## Prompt
Exactly the lines from the start of the data below through the line containing "Lemma interleave_app seps" must be returned, and no others.

## Information
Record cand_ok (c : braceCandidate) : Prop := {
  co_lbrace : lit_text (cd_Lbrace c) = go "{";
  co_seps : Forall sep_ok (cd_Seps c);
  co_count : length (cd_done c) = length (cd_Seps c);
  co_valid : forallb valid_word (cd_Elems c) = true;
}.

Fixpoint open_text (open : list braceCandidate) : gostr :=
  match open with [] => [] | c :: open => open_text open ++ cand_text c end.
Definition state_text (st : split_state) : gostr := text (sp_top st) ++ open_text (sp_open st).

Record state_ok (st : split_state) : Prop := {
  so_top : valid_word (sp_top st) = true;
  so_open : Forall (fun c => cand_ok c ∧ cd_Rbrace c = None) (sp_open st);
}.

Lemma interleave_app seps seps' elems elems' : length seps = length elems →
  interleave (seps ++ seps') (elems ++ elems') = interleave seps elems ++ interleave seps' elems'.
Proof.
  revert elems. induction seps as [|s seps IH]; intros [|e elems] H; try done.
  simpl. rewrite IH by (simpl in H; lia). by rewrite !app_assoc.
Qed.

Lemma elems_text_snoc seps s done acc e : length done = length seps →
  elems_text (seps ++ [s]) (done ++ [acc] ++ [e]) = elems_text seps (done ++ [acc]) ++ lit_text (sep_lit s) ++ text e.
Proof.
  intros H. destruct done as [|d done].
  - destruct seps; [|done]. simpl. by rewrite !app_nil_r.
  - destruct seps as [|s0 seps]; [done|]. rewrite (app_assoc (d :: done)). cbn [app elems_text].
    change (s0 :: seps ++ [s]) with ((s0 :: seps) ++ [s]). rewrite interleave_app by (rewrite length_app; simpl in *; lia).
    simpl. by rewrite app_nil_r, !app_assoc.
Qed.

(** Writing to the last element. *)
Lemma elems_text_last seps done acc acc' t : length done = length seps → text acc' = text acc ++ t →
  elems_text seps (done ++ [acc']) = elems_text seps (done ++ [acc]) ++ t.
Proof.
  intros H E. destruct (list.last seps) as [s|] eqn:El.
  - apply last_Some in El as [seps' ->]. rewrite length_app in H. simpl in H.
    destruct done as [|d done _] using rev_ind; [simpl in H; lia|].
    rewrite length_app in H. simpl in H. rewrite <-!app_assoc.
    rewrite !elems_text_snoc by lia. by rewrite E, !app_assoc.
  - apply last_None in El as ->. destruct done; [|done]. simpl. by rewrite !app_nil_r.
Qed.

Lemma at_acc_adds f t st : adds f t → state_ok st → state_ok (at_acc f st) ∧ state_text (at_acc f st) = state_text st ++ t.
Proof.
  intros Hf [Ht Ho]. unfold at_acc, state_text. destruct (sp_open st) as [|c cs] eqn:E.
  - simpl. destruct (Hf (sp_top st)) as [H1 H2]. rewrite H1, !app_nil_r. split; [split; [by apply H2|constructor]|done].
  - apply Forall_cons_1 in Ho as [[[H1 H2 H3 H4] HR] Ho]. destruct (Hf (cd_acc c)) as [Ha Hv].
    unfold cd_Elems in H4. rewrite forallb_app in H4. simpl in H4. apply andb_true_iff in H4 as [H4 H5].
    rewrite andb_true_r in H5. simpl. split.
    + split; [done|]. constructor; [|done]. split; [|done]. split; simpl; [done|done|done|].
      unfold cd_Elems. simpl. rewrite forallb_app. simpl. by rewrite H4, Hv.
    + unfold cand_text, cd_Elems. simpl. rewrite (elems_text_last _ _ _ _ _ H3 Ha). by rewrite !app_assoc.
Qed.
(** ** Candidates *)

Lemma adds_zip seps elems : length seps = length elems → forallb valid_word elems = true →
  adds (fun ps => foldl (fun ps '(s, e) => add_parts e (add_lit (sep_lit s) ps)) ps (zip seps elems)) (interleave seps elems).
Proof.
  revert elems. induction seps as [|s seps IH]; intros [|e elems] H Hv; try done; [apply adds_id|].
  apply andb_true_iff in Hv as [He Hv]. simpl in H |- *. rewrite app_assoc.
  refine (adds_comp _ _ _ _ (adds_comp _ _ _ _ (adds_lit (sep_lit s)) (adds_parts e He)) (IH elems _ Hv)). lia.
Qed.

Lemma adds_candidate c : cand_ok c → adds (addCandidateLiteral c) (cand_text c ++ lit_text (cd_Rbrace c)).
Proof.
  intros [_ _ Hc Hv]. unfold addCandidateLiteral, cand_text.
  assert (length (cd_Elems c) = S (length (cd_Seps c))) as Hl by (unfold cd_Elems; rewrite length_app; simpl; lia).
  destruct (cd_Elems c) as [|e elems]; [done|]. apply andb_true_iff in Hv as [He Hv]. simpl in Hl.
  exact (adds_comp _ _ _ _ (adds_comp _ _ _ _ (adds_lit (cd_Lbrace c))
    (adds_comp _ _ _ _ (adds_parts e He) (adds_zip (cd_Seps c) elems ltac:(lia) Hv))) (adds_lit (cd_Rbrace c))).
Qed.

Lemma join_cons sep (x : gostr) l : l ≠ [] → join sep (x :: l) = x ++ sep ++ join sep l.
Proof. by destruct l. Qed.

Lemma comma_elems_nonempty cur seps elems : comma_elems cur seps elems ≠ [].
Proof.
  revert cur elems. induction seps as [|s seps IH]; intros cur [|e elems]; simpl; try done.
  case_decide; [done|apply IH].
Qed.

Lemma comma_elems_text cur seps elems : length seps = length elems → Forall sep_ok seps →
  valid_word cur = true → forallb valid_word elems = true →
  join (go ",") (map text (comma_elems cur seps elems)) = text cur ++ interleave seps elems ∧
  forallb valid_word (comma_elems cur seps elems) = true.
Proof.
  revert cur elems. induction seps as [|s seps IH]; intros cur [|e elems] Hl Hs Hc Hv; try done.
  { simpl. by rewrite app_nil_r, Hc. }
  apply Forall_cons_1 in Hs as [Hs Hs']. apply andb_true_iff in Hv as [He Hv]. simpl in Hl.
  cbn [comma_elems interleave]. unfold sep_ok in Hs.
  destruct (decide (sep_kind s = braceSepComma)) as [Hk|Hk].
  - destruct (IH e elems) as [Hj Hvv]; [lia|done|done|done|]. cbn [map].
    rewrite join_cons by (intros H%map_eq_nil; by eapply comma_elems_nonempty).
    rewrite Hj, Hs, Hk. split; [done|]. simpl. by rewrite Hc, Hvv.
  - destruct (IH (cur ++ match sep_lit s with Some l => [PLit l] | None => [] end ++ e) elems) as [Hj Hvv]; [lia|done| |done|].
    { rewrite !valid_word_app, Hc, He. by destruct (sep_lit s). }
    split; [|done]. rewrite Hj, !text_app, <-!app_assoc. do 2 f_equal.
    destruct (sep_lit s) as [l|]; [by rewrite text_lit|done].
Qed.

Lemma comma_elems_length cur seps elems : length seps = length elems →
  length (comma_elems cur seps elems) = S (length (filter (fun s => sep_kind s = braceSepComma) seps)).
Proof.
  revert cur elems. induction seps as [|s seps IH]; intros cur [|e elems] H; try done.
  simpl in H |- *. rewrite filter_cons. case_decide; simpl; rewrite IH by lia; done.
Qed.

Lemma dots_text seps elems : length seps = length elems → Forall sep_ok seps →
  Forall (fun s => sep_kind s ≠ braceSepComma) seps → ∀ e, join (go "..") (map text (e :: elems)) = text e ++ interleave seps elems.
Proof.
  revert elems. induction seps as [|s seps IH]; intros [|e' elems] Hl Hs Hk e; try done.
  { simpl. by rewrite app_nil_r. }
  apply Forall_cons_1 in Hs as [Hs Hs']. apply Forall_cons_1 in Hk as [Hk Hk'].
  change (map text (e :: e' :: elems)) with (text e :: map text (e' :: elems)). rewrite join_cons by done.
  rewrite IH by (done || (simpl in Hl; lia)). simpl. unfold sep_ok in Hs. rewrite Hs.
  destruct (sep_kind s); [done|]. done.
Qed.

## Response
Record cand_ok (c : braceCandidate) : Prop := {
  co_lbrace : lit_text (cd_Lbrace c) = go "{";
  co_seps : Forall sep_ok (cd_Seps c);
  co_count : length (cd_done c) = length (cd_Seps c);
  co_valid : forallb valid_word (cd_Elems c) = true;
}.

Fixpoint open_text (open : list braceCandidate) : gostr :=
  match open with [] => [] | c :: open => open_text open ++ cand_text c end.
Definition state_text (st : split_state) : gostr := text (sp_top st) ++ open_text (sp_open st).

Record state_ok (st : split_state) : Prop := {
  so_top : valid_word (sp_top st) = true;
  so_open : Forall (fun c => cand_ok c ∧ cd_Rbrace c = None) (sp_open st);
}.

Lemma interleave_app seps seps' elems elems' : length seps = length elems →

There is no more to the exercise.